Appeals from the United States District Court for the Southern District of Texas.
Before GEE, POLITZ and JOHNSON, Circuit Judges.
POLITZ, Circuit Judge:
Donald Finney, Patricia Finney and Richard A. Kelley were indicted for eight counts of mail fraud, 18 U.S.C. § 1341, arising out of their business operation in Houston, Texas, variously known as Consumer Hotline, Promotional Advertising Services, and Responsive Advertising Services. The jury returned verdicts of guilty on all counts against all defendants. The trio timely appealed, each challenging the sufficiency of the evidence. Finding the evidence sufficient to sustain the jury's verdicts, we affirm.
Consumer Hotline was engaged in soliciting business listings for the purpose of referring potential consumers. Upon inquiry, and without cost to the caller, Consumer Hotline would refer customers to a business located in the caller's zip code area or in a neighboring zip code area. Referrals were made only to businesses which were listed with Consumer Hotline. The price of listing ranged from $200 to $370. Consumer Hotline purported to function as a means by which small businesses could advertise to the general public.
In April 1981, appellants filed trade name certificates, leased office space, rented office furniture and installed telephones.
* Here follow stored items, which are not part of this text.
(** A zone of zero bytes, what [__iso_memset] and a fresh mapping give. *)
Definition zero_zone : iso_alloc_zone_t :=
  mk_zone 0 0 0 0 0 0 0 0 0 false false false 0 0 0 0 0 0 0 (replicate 255 0).
Definition zero_big : iso_alloc_big_zone_t := mk_big 0 false 0 0 0 0 0.
Definition zero_root : iso_alloc_root :=
  mk_root 0 0 0 0 ∅ (replicate 8 (mk_bitmap 0 0 0)) 0 0 0 0 0 0 0 0 0 0.

(** ** The operating system *)

(** The kernel's own state is hidden; each call answers from it and from the current
    mappings. [k_mmap] answers [None] for [MAP_FAILED]. *)
Class Kernel := {
  kst : Type;
  k_page_size : kst → Z;
  k_mmap : kst → list vma → Z → Z → option Z * kst;
  k_mprotect : kst → Z → Z → bool * kst;
  k_madvise_free : kst → gmap Z Z → Z → Z → gmap Z Z * kst;
  k_getrandom : kst → option Z * kst;
}.

(** What the allocator relies on, from the manual pages of sysconf(3), mmap(2),
    madvise(2) and getrandom(2): pages are 4 KiB to 64 KiB, a successful mapping is page
    aligned, lies in the user half of the address space and overlaps no current mapping
    (the hint is only a hint), a page freed by [MADV_FREE] keeps its bytes or reads as
    zero and no other page changes, and random values fill 64 bits. *)
Class KernelLaws `{!Kernel} := {
  kl_page : ∀ k, ∃ s, k_page_size k = 2 ^ s ∧ 12 <= s <= 16;
  kl_mmap_page : ∀ k vm h n p k', k_mmap k vm h n = (p, k') → k_page_size k' = k_page_size k;
  kl_random_page : ∀ k v k', k_getrandom k = (v, k') → k_page_size k' = k_page_size k;
  kl_mprotect_page : ∀ k a n b k', k_mprotect k a n = (b, k') → k_page_size k' = k_page_size k;
  kl_madvise_page : ∀ k m a n m' k', k_madvise_free k m a n = (m', k') → k_page_size k' = k_page_size k;
  kl_mmap_aligned : ∀ k vm h n p k',
    k_mmap k vm h n = (Some p, k') → p mod k_page_size k = 0;
  kl_mmap_range : ∀ k vm h n p k',
    k_mmap k vm h n = (Some p, k') → k_page_size k <= p ∧ p + n <= 2 ^ 47;
  kl_mmap_fresh : ∀ k vm h n p k',
    k_mmap k vm h n = (Some p, k') → unmapped vm p n;
  kl_madvise : ∀ k m a n m' k',
    k_madvise_free k m a n = (m', k') →
    ∀ x, ld8 m' x = ld8 m x ∨ (a <= x < a + n ∧ ld8 m' x = 0);
  kl_random : ∀ k v k', k_getrandom k = (Some v, k') → is_u64 v;
}.

(** ** The process *)

Section world.
Context `{!Kernel}.

(** Everything a call reads or changes; [w_zone_cache] is the running thread's. *)
Record world := mk_world {
  w_mem : gmap Z Z;
  w_vm : list vma;
  w_k : kst;
  w_root_null : bool;
  w_root : iso_alloc_root;
  w_zones : gmap Z iso_alloc_zone_t;
  w_bigs : gmap Z iso_alloc_big_zone_t;
  w_chunk_lookup_table : gmap Z Z;
  w_chunk_quarantine : list Z;
  w_zone_cache : list tzc;
  w_zone_cache_count : Z;
  w_page_size : Z;
  w_page_size_shift : Z;
  w_root_lock : bool;
  w_big_free_lock : bool;
  w_big_used_lock : bool;
}.

Definition set_w_mem (v : gmap Z Z) (r : world) : world :=
  mk_world v (w_vm r) (w_k r) (w_root_null r) (w_root r) (w_zones r) (w_bigs r) (w_chunk_lookup_table r) (w_chunk_quarantine r) (w_zone_cache r) (w_zone_cache_count r) (w_page_size r) (w_page_size_shift r) (w_root_lock r) (w_big_free_lock r) (w_big_used_lock r).
Definition set_w_vm (v : list vma) (r : world) : world :=
  mk_world (w_mem r) v (w_k r) (w_root_null r) (w_root r) (w_zones r) (w_bigs r) (w_chunk_lookup_table r) (w_chunk_quarantine r) (w_zone_cache r) (w_zone_cache_count r) (w_page_size r) (w_page_size_shift r) (w_root_lock r) (w_big_free_lock r) (w_big_used_lock r).
Definition set_w_k (v : kst) (r : world) : world :=
  mk_world (w_mem r) (w_vm r) v (w_root_null r) (w_root r) (w_zones r) (w_bigs r) (w_chunk_lookup_table r) (w_chunk_quarantine r) (w_zone_cache r) (w_zone_cache_count r) (w_page_size r) (w_page_size_shift r) (w_root_lock r) (w_big_free_lock r) (w_big_used_lock r).
Definition set_w_root_null (v : bool) (r : world) : world :=
  mk_world (w_mem r) (w_vm r) (w_k r) v (w_root r) (w_zones r) (w_bigs r) (w_chunk_lookup_table r) (w_chunk_quarantine r) (w_zone_cache r) (w_zone_cache_count r) (w_page_size r) (w_page_size_shift r) (w_root_lock r) (w_big_free_lock r) (w_big_used_lock r).
Definition set_w_root (v : iso_alloc_root) (r : world) : world :=
  mk_world (w_mem r) (w_vm r) (w_k r) (w_root_null r) v (w_zones r) (w_bigs r) (w_chunk_lookup_table r) (w_chunk_quarantine r) (w_zone_cache r) (w_zone_cache_count r) (w_page_size r) (w_page_size_shift r) (w_root_lock r) (w_big_free_lock r) (w_big_used_lock r).
Definition set_w_zones (v : gmap Z iso_alloc_zone_t) (r : world) : world :=
  mk_world (w_mem r) (w_vm r) (w_k r) (w_root_null r) (w_root r) v (w_bigs r) (w_chunk_lookup_table r) (w_chunk_quarantine r) (w_zone_cache r) (w_zone_cache_count r) (w_page_size r) (w_page_size_shift r) (w_root_lock r) (w_big_free_lock r) (w_big_used_lock r).
Definition set_w_bigs (v : gmap Z iso_alloc_big_zone_t) (r : world) : world :=
  mk_world (w_mem r) (w_vm r) (w_k r) (w_root_null r) (w_root r) (w_zones r) v (w_chunk_lookup_table r) (w_chunk_quarantine r) (w_zone_cache r) (w_zone_cache_count r) (w_page_size r) (w_page_size_shift r) (w_root_lock r) (w_big_free_lock r) (w_big_used_lock r).
Definition set_w_chunk_lookup_table (v : gmap Z Z) (r : world) : world :=
  mk_world (w_mem r) (w_vm r) (w_k r) (w_root_null r) (w_root r) (w_zones r) (w_bigs r) v (w_chunk_quarantine r) (w_zone_cache r) (w_zone_cache_count r) (w_page_size r) (w_page_size_shift r) (w_root_lock r) (w_big_free_lock r) (w_big_used_lock r).
Definition set_w_chunk_quarantine (v : list Z) (r : world) : world :=
  mk_world (w_mem r) (w_vm r) (w_k r) (w_root_null r) (w_root r) (w_zones r) (w_bigs r) (w_chunk_lookup_table r) v (w_zone_cache r) (w_zone_cache_count r) (w_page_size r) (w_page_size_shift r) (w_root_lock r) (w_big_free_lock r) (w_big_used_lock r).
Definition set_w_zone_cache (v : list tzc) (r : world) : world :=
  mk_world (w_mem r) (w_vm r) (w_k r) (w_root_null r) (w_root r) (w_zones r) (w_bigs r) (w_chunk_lookup_table r) (w_chunk_quarantine r) v (w_zone_cache_count r) (w_page_size r) (w_page_size_shift r) (w_root_lock r) (w_big_free_lock r) (w_big_used_lock r).
Definition set_w_zone_cache_count (v : Z) (r : world) : world :=
  mk_world (w_mem r) (w_vm r) (w_k r) (w_root_null r) (w_root r) (w_zones r) (w_bigs r) (w_chunk_lookup_table r) (w_chunk_quarantine r) (w_zone_cache r) v (w_page_size r) (w_page_size_shift r) (w_root_lock r) (w_big_free_lock r) (w_big_used_lock r).
Definition set_w_page_size (v : Z) (r : world) : world :=
  mk_world (w_mem r) (w_vm r) (w_k r) (w_root_null r) (w_root r) (w_zones r) (w_bigs r) (w_chunk_lookup_table r) (w_chunk_quarantine r) (w_zone_cache r) (w_zone_cache_count r) v (w_page_size_shift r) (w_root_lock r) (w_big_free_lock r) (w_big_used_lock r).
Definition set_w_page_size_shift (v : Z) (r : world) : world :=
  mk_world (w_mem r) (w_vm r) (w_k r) (w_root_null r) (w_root r) (w_zones r) (w_bigs r) (w_chunk_lookup_table r) (w_chunk_quarantine r) (w_zone_cache r) (w_zone_cache_count r) (w_page_size r) v (w_root_lock r) (w_big_free_lock r) (w_big_used_lock r).
Definition set_w_root_lock (v : bool) (r : world) : world :=
  mk_world (w_mem r) (w_vm r) (w_k r) (w_root_null r) (w_root r) (w_zones r) (w_bigs r) (w_chunk_lookup_table r) (w_chunk_quarantine r) (w_zone_cache r) (w_zone_cache_count r) (w_page_size r) (w_page_size_shift r) v (w_big_free_lock r) (w_big_used_lock r).
Definition set_w_big_free_lock (v : bool) (r : world) : world :=
  mk_world (w_mem r) (w_vm r) (w_k r) (w_root_null r) (w_root r) (w_zones r) (w_bigs r) (w_chunk_lookup_table r) (w_chunk_quarantine r) (w_zone_cache r) (w_zone_cache_count r) (w_page_size r) (w_page_size_shift r) (w_root_lock r) v (w_big_used_lock r).
Definition set_w_big_used_lock (v : bool) (r : world) : world :=
  mk_world (w_mem r) (w_vm r) (w_k r) (w_root_null r) (w_root r) (w_zones r) (w_bigs r) (w_chunk_lookup_table r) (w_chunk_quarantine r) (w_zone_cache r) (w_zone_cache_count r) (w_page_size r) (w_page_size_shift r) (w_root_lock r) (w_big_free_lock r) v.
End world.

(** ** Outcomes and the monad *)

(** One reason per [LOG_AND_ABORT] of the modelled code. *)
Inductive abort_reason :=
  | NoEntropy | MmapFailed | MprotectFailed | GuardPageFailed
  | TooManyZones | NewZoneFailed | NewZoneNoSlots
  | SlotOutsideZone | SlotInUse | DuplicateSlot
  | CanaryStart | CanaryEnd | BigCanaryA | BigCanaryB
  | ChunkMisaligned | ChunkOutsideBitmap | DoubleFree
  | NotInZone | Unaligned8 | UnownedPointer | SizeMismatch | BigSizeMismatch
  | ZeroChunkWithSize
  | LookupSizeMismatch | LookupPrivateZone | ChunkTableCorrupt
  | PrivateZoneTooSmall | PrivateZoneBig | NullReturned
  | BigDoubleFree | BigInteriorFree | BigFreeListCount | BigFreeListInUse
  | BigTooSmall | BigTooBig | BigNullPages
  | BadNextSzIndex | InconsistentChunkSizes
  | RootNotNullZone | RootInit
  | TagWrongZone | TagMisaligned | TagMismatch
  | OutOfBoundsWrite | OutOfBoundsRead
  | SanityCanaryCorrupt | NoSaneSlot | NoSanePages
  | StackUnaligned | StackBitmapPointer
  | UffdUnsupported | UffdSetup | UffdNoThreadId | UffdNoThread
  | UffdPoll | UffdEof | UffdRead | UffdEvent | UffdRegister | UffdUnregister | UninitRead
  | CrashAtNull | UseAfterFree | UnknownFault
  | ProfilerOpen.

#[export] Instance abort_reason_eq_dec : EqDecision abort_reason.
Proof. solve_decision. Defined.

(** The ways in which a call may fail to return. *)
Inductive failure :=
  | Aborted (e : abort_reason)
  | Faulted
  | Undefined
  | Deadlocked
  | OutOfFuel.
Coercion Aborted : abort_reason >-> failure.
Telephone solicitors were hired to contact area businesses and solicit listings. Others were hired to visit businesses and make personal solicitations. Solicitors were hired and trained by Kelley and paid by Donald Finney, who shared business decisions with Kelley. Patricia Finney functioned as secretary and receptionist for Consumer Hotline, filed the assumed name certificates, endorsed checks payable to Consumer Hotline and was involved, along with Donald Finney and Kelley in the day-to-day operations.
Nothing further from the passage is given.